= Bernhard, Arnold, and Florian Abel =

The brothers Bernhard Abel and Arnold Abel were sculptors and Florian Abel a painter in the middle of the 16th century.

In 1561, Bernhard and Arnold worked for the Imperial Court in Vienna. On 28 April, they signed a contract on the completion of the unfinished tomb of Emperor Maximilian I in the court chapel of Innsbruck.

Florian, residing in Prague, provided the sketches for the reliefs. Bernhard travelled to Salzburg to purchase marble, Arnold to Italy with the same purpose and to study the old masters. In December, the two sculptors reunited in Innsbruck, but did not further their work, even though they were provided with all that was necessary from the government and had received the drafts from Florian.
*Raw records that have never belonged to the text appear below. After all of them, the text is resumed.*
(* ===== verification/BatchCreate.v ===== *)
(** * A new batch is a fresh state of the batch machine

    What [EnqueueBatch] writes, undisturbed, represents the batch machine in its
    initial state with every member queued: the point from which the refinement of
    the completion script speaks about the batch's life. *)

From S2P Require Import Prelude Keys Json Redis Job WorkerScripts Store ScriptFacts EnqueueScripts Safe.
From S2P Require Import Moves EnqueueFacts BatchScripts BatchSpec BatchRefine BatchProps.
From S2P Require Import GoBase Config Middleware BatchState BatchStatus Client BatchHandle.
From S2P Require Import BatchStatusProps BatchHandleProps.

(** ** Callbacks in the document *)
Section callbacks.
Context `{GoTime} `{CJson}.

Definition lua_options (a : Args) : option json :=
  match a with ArgsMap (x :: l) => Some (map_num cjson_round (JObj (x :: l))) | _ => None end.
Definition lua_callback (c : option CallbackConfig) : option callback :=
  (λ c, mkCallback (cc_JobType c) (lua_options (cc_Options c))) <$> c.

(** The batch as the scripts see it. *)
Definition meta_of (b : ClientBatch) (callbackQueue : string) : bmeta :=
  mkMeta (cb_ID b) (cb_ParentID b) callbackQueue (lua_callback (cb_OnComplete b))
    (lua_callback (cb_OnSuccess b)) (lua_callback (cb_OnDeath b)).

Lemma callback_member_lua key c l : callback_member key (callback_info c) = Some l →
  ∃ o, l = member key o ∧ config_ok (map_num cjson_round <$> o) ∧
       config_of (map_num cjson_round <$> o) = lua_callback c.
Proof.
  destruct c as [[t opts]|]; simpl; [|intros [= <-]; by exists None].
  unfold callback_info_json. simpl.
  destruct opts as [|[|kv a]|]; simpl; intros [= <-]; (eexists (Some _); split; [done|]); done.
Qed.

Lemma new_document b q data : MarshalBatchState (buildBatchState b q) = Some data →
  document (meta_of b q) data.
Proof.
  unfold MarshalBatchState. destruct (batch_state_json _) as [v|] eqn:Ev; intros [= <-].
  unfold batch_state_json in Ev. destruct (time_json _) as [created|]; [|done]. cbn [mbind option_bind] in Ev.
  destruct (callback_member "on_complete" _) as [oc|] eqn:Eoc; [|done]. cbn [mbind option_bind] in Ev.
  destruct (callback_member "on_success" _) as [os|] eqn:Eos; [|done]. cbn [mbind option_bind] in Ev.
  destruct (callback_member "on_death" _) as [od|] eqn:Eod; [|done]. cbn [mbind option_bind] in Ev.
  apply callback_member_lua in Eoc as (o1 & -> & Hc1 & E1), Eos as (o2 & -> & Hc2 & E2), Eod as (o3 & -> & Hc3 & E3).
  apply (inj Some) in Ev. subst v. eexists. split; [rewrite cjson_decode_print; cbn [map_num]; reflexivity|].
  unfold omit_str, omit_int. rewrite !omit_member, !assoc_last_map, !assoc_last_app, !assoc_last_member.
  simpl. rewrite ?option_eta. by split_and!.
Qed.
End callbacks.

(** ** The progress hash *)

Lemma foldl_insert_list_to_map (l : list (string * string)) (h : gmap string string) :
  foldl (λ h fv, <[fv.1:=fv.2]> h) h l = list_to_map (reverse l) ∪ h.
Proof.
  revert h. induction l as [|[f v] l IH]; intros h; simpl; [by rewrite (left_id_L _ _)|].
  rewrite IH, reverse_cons, list_to_map_app. simpl.
  rewrite <-(assoc_L (∪)). f_equal. by rewrite insert_empty, <-insert_union_singleton_l.
Qed.

Lemma hset_fields (l : list (string * string)) : NoDup l.*1 →
  foldl (λ h fv, <[fv.1:=fv.2]> h) (∅ : gmap string string) l = hmap l.
Proof.
  intros Hn. rewrite foldl_insert_list_to_map, (right_id_L _ _). symmetry.
  apply list_to_map_proper; [done|]. by rewrite reverse_Permutation.
Qed.

Lemma new_fields `{CJson} b q : batchProgressFields (buildBatchState b q)
  = fields (meta_of b q) (fresh (Z.of_nat (length (cb_Jobs b))) ∅).
Proof. done. Qed.
Lemma fields_NoDup m b : NoDup (fields m b).*1.
Proof.
  change (NoDup ["id"; "parent_id"; "callback_queue"; "total"; "pending"; "failures"; "successes";
    "callbacks_pending"; "callback_seq"; "dead"; "death_fired"; "complete_fired"; "success_fired"; "invalidated"]).
  apply (bool_decide_unpack _). vm_compute. exact I.
Qed.

(** ** Creation *)
Section create.
Context `{GoTime} `{CJson} (k : Keys) (settings : ClientSettings) (depth : nat).
Context (b : ClientBatch) (q : string).
Abbreviation m := (meta_of b q).
Context (Hm : meta_ok m).

Lemma pipeline_step c cs w s1 : w_net w = [] → c (w_srv w) = (inr tt, s1) →
  pipeline (c :: cs) w = pipeline cs (with_srv s1 w).
Proof.
  intros Hn E. cbn [pipeline]. unfold try, mbind, SE_bind. rewrite (call_quiet _ _ _ _ Hn E).
  by destruct (pipeline cs (with_srv s1 w)) as [[|[]] w'].
Qed.

(** No key of the batch is in use. *)
Definition unused (s : server) : Prop :=
  val_at s (BatchProgress k (cb_ID b)) = None ∧ val_at s (BatchJobs k (cb_ID b)) = None ∧
  val_at s (BatchFailed k (cb_ID b)) = None ∧ val_at s (BatchCallbacks k (cb_ID b)) = None.

Lemma with_srv_srv s s' w : with_srv s (with_srv s' w) = with_srv s w.
Proof. done. Qed.

Abbreviation KB := (render k (KBatch (cb_ID b))).
Abbreviation KP := (render k (KBatchProgress (cb_ID b))).

Definition stored_doc (data : string) (s : server) : server :=
  put_ttl KB (RString data) (Some (now_ms s + BatchTTL * 1000)%Z) s.
Definition stored_hash (data : string) (s : server) : server :=
  put KP (RHash (hmap (fields m (fresh (Z.of_nat (length (cb_Jobs b))) ∅)))) (stored_doc data s).

Lemma stored_hash_rep data s : store_ok k s → unused s → document m data →
  rep k m (fresh (Z.of_nat (length (cb_Jobs b))) ∅) (list_at s (Queue k q)) (stored_hash data s).
Proof.
  intros Hs (U1 & U2 & U3 & U4) Hd.
  assert (well_formed (KBatch (cb_ID b)) ∧ well_formed (KBatchProgress (cb_ID b)) ∧
    well_formed (KBatchJobs (cb_ID b)) ∧ well_formed (KBatchFailed (cb_ID b)) ∧
    well_formed (KBatchCallbacks (cb_ID b))) as (W1 & W2 & W3 & W4 & W5) by (by split_and!; apply Hm).
  assert (store_ok k (stored_doc data s)) as Hs1.
  { apply (free_put_ttl k KB (RString data)); [|done]. apply (free_render k); [done|done|by intros []]. }
  assert (∀ r, well_formed r → r ≠ KBatch (cb_ID b) → r ≠ KBatchProgress (cb_ID b) →
    val_at (stored_hash data s) (render k r) = val_at s (render k r)) as Hv.
  { intros r Hr N1 N2. unfold stored_hash. rewrite val_at_put_ne by (apply render_ne; auto).
    unfold stored_doc. rewrite val_at_put_ttl_ne by (apply render_ne; auto). done. }
  split.
  - apply (store_ok_put k _ (KBatchProgress (cb_ID b))); [done..|exact Hs1].
  - exists data. split; [|done]. unfold str_at, stored_hash.
    rewrite val_at_put_ne by (by apply render_ne). unfold stored_doc. by rewrite val_at_put_ttl_eq.
  - unfold stored_hash. by rewrite hash_at_put_eq.
  - unfold set_at. simpl m_id. rewrite Hv by done. simpl render. by rewrite U2.
  - unfold set_at. simpl m_id. rewrite Hv by done. simpl render. by rewrite U3.
  - unfold set_at. simpl m_id. rewrite Hv by done. simpl render. by rewrite U4.
  - unfold list_at. simpl m_queue. by rewrite Hv.
Qed.

Lemma keeps_stored data s : store_ok k s → keeps k s (stored_hash data s).
Proof.
  intros Hs. assert (free k KB TString) as F1 by (apply (free_render k); [apply Hm|done|by intros []]).
  destruct (free_put_ttl k KB (RString data) (Some (now_ms s + BatchTTL * 1000)%Z) s F1 Hs) as [Hs1 Hk1].
  etrans; [exact Hk1|]. apply (free_put k KP (RHash _)); [|done].
  apply (free_render k); [apply Hm|done|by intros []].
Qed.

Lemma store_state_rep w data : w_net w = [] → store_ok k (w_srv w) → unused (w_srv w) →
  MarshalBatchState (buildBatchState b q) = Some data → ∃ w',
  storeBatchState k (cb_ID b) (buildBatchState b q) w = (inr tt, w') ∧
  w_net w' = [] ∧ keeps k (w_srv w) (w_srv w') ∧
  rep k m (fresh (Z.of_nat (length (cb_Jobs b))) ∅) (list_at (w_srv w) (Queue k q)) (w_srv w').
Proof.
  intros Hn Hs Hu Ed. pose proof (new_document _ _ _ Ed) as Em.
  pose proof (stored_hash_rep data (w_srv w) Hs Hu Em) as Hr.
  assert (SET_PX (Batch k (cb_ID b)) data (BatchTTL * 1000) (w_srv w)
    = (inr tt, stored_doc data (w_srv w))) as E1 by done.
  assert (HSET_ALL (BatchProgress k (cb_ID b)) (batchProgressFields (buildBatchState b q))
    (stored_doc data (w_srv w)) = (inr tt, stored_hash data (w_srv w))) as E2.
  { assert (val_at (stored_doc data (w_srv w)) (BatchProgress k (cb_ID b)) = None) as Hv.
    { unfold stored_doc. rewrite val_at_put_ttl_ne; [apply Hu|].
      apply (render_ne k (KBatch (cb_ID b)) (KBatchProgress (cb_ID b))); [apply Hm|apply Hm|done]. }
    rewrite HSET_ALL_eq by (unfold has_kind, type_at; by rewrite Hv).
    unfold hash_at. rewrite Hv, new_fields, hset_fields by apply fields_NoDup. done. }
  destruct (wp_pexpire k m (KBatchProgress (cb_ID b)) THash (BatchTTL * 1000) _ _ _ Hr) as (u3 & s3 & E3 & Hr3);
    [apply Hm|done|by intros []|done|].
  assert (keeps k (stored_hash data (w_srv w)) s3) as Hk3.
  { destruct (safe_PEXPIRE k KP THash (BatchTTL * 1000) (free_progress k (cb_ID b)) _ (rep_ok _ _ _ _ _ Hr)) as [_ Hk].
    by rewrite E3 in Hk. }
  destruct (wp_sadd_other k m Hm KBatches (cb_ID b) _ _ _ Hr3) as (u4 & s4 & E4 & Hr4);
    [done|done|unfold mine; set_solver|]. change (render k KBatches) with (Batches k) in E4.
  assert (keeps k s3 s4) as Hk4.
  { destruct (safe_SADD k (Batches k) (cb_ID b) (free_batches k) _ (rep_ok _ _ _ _ _ Hr3)) as [_ Hk].
    by rewrite E4 in Hk. }
  exists (with_srv s4 w). split.
  - unfold storeBatchState. rewrite Ed. unfold of_option. erewrite se_bind_inr by reflexivity. unfold wrap.
    rewrite (pipeline_step _ _ _ _ Hn E1), (pipeline_step _ _ (with_srv _ w) _ Hn E2), with_srv_srv.
    rewrite (pipeline_step _ _ (with_srv _ w) s3 Hn), with_srv_srv by (destruct u3; exact E3).
    by rewrite (pipeline_step _ _ (with_srv _ w) s4 Hn) by (unfold ignore; by rewrite (se_bind_inr _ _ _ _ _ E4)).
  - split; [done|]. split; [|exact Hr4]. etrans; [by apply keeps_stored|]. by etrans.
Qed.

(** *** The members *)

Lemma marshal_jobs_ok w : Forall (λ job, is_Some (Marshal (with_BatchID (cb_ID b) job))) (cb_Jobs b) →
  ∃ jds, marshalBatchJobs b w = (inr jds, w) ∧
    Forall2 (λ job jd, jd.1 = with_BatchID (cb_ID b) job ∧ Marshal jd.1 = Some jd.2) (cb_Jobs b) jds.
Proof.
  unfold marshalBatchJobs. induction 1 as [|job jobs [data Ed] _ (jds & E & Hall)]; [by exists []|].
  exists ((with_BatchID (cb_ID b) job, data) :: jds). split; [|by constructor]. cbn [map_m].
  assert ((data ← wrap "failed to marshal job" (marshal_or (with_BatchID (cb_ID b) job));
           mret (with_BatchID (cb_ID b) job, data)) w = (inr (with_BatchID (cb_ID b) job, data), w)) as E1.
  { unfold marshal_or, wrap, mbind, SE_bind. by rewrite Ed. }
  rewrite (se_bind_inr _ _ _ _ _ E1). by rewrite (se_bind_inr _ _ _ _ _ E).
Qed.

Definition triples (jds : list (Job * string)) : list (string * string * string) :=
  (λ jd, (j_ID jd.1, j_Queue jd.1, jd.2)) <$> jds.
Lemma batch_items_triples jds : batch_items k jds = items_of k (triples jds).
Proof. unfold batch_items, items_of, triples. by rewrite <-list_fmap_compose. Qed.

Lemma enqueue_jobs_rep jds w L : w_net w = [] → jds ≠ [] →
  rep k m (fresh (Z.of_nat (length (cb_Jobs b))) ∅) L (w_srv w) → ∃ w',
  enqueueBatchJobs k b jds w = (inr tt, w') ∧
  keeps k (w_srv w) (w_srv w') ∧ (∀ jd, jd ∈ jds → holds k (w_srv w') (AtQueue (j_Queue jd.1)) jd.2) ∧
  ∃ L', rep k m (fresh (Z.of_nat (length (cb_Jobs b))) (list_to_set (triples jds).*1.*1)) L' (w_srv w').
Proof.
  intros Hn Hne Hr. set (js := triples jds).
  assert (has_kind (w_srv w) (BatchJobs k (cb_ID b)) TSet = true) as Hj.
  { apply (rep_kind k m (KBatchJobs (cb_ID b)) TSet _ _ _ Hr); [apply Hm|done]. }
  destruct (batch_enqueue_jobs_lands k (cb_ID b) BatchTTL js (w_srv w) (rep_ok _ _ _ _ _ Hr) Hj)
    as (s1 & E1 & Hs1 & Hk1 & Hh1).
  assert (wp (batch_enqueue_jobs (BatchJobs k (cb_ID b)) BatchTTL (items_of k js)) (λ _ s',
    rep k m (with_ids js.*1.*1 (fresh (Z.of_nat (length (cb_Jobs b))) ∅)) (pushed m js L) s') (w_srv w)) as Hw.
  { eapply wp_step; [by apply expect_ok|]. eapply wp_step; [apply (check_items_ok k js), Hr|].
    eapply wp_seq; [by apply (push_items_wp k m Hm)|]. intros ? s2 Hr2. cbn beta in Hr2.
    eapply (wp_pexpire k m (KBatchJobs (cb_ID b)) TSet); [done|apply Hm|done|by intros []|done]. }
  destruct Hw as (u' & s1' & E1' & Hr1). rewrite E1 in E1'. injection E1' as <- <-.
  unfold enqueueBatchJobs. destruct jds as [|jd jds]; [done|]. rewrite batch_items_triples. fold js.
  exists (with_srv s1 w). split; [unfold try, mbind, SE_bind; by rewrite (call_quiet _ _ _ _ Hn E1)|].
  split; [done|]. split.
  - intros jd' Hin. apply Hh1. apply list_elem_of_fmap. exists (j_ID jd'.1, j_Queue jd'.1, jd'.2).
    split; [done|]. unfold js, triples. apply list_elem_of_fmap. by exists jd'.
  - exists (pushed m js L). by rewrite <-(right_id_L ∅ (∪) (list_to_set js.*1.*1)).
Qed.
End create.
In 1562, they had only accomplished "the fourth part of a history". Due to their excessive lifestyles, they fell critically ill. They were provided with helpers, sent by sculptor Marx Müller from Antwerp: Franz Willems, Hans Ernhofer and Michael von der Vecken. Bernhard died at the end of December 1563 or beginning of January 1564. Arnold followed in February.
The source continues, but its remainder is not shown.